▶ Provided information

━━━━━━━━━━━━━━━━━━━━━━━━━━━━━━

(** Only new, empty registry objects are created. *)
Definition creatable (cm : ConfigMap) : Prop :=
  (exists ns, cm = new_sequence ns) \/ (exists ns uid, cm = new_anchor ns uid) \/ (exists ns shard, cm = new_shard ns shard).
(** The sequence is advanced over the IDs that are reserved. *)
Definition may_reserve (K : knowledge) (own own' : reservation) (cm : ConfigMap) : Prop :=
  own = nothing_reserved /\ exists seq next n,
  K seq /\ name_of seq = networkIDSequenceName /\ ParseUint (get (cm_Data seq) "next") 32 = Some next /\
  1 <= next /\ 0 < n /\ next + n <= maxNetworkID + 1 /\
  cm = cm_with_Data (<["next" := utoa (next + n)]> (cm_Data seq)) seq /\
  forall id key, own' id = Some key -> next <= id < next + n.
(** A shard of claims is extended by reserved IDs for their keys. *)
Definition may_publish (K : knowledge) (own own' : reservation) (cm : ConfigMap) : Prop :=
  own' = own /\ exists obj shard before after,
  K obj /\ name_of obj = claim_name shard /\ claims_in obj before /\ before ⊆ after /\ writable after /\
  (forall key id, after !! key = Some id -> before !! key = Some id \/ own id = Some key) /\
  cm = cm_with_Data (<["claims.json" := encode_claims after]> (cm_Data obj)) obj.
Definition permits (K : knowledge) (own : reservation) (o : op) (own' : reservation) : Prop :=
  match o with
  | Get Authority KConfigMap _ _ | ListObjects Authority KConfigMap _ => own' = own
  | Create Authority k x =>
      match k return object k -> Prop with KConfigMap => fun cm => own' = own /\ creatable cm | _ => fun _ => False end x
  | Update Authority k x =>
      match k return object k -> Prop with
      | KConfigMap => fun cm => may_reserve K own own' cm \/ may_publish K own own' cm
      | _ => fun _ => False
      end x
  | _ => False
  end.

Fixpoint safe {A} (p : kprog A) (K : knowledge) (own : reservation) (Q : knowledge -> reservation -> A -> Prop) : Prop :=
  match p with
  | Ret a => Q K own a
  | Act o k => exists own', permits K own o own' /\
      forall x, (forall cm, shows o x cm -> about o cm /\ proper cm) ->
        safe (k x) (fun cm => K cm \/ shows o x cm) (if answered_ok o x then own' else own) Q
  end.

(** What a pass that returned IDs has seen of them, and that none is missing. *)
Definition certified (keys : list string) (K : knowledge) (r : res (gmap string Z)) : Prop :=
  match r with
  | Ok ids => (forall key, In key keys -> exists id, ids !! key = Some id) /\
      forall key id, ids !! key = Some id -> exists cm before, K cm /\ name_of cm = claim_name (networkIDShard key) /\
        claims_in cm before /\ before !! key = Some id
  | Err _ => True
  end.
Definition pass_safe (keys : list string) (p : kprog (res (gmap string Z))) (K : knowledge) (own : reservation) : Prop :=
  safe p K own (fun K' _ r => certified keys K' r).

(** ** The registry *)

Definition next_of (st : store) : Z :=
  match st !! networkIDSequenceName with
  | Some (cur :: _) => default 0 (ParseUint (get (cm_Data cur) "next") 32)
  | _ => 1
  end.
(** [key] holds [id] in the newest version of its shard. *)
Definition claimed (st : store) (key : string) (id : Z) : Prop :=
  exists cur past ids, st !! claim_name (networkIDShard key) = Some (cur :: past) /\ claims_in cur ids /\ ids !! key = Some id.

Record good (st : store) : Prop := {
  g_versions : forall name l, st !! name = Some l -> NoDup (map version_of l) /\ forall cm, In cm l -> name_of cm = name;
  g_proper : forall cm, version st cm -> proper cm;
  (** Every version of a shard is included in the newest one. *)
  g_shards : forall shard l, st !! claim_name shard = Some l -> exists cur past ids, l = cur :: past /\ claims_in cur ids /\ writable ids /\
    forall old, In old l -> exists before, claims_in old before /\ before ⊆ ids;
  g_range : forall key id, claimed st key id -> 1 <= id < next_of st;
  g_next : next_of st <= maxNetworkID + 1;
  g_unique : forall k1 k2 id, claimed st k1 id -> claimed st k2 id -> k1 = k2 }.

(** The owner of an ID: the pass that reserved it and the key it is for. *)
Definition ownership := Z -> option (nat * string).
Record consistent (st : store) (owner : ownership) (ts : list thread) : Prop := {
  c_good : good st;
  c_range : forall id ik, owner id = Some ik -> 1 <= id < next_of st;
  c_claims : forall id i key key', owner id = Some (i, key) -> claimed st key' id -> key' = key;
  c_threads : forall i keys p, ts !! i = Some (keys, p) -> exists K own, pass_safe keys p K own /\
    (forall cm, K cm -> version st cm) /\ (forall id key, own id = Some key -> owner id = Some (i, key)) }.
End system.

━━━━━━━━━━━━━━━━━━━━━━━━━━━━━━

▶ Problem requirements
Find the word "newest" in the records. Copy every line it appears in.

▶ Expected answer
(** [key] holds [id] in the newest version of its shard. *)
  (** Every version of a shard is included in the newest one. *)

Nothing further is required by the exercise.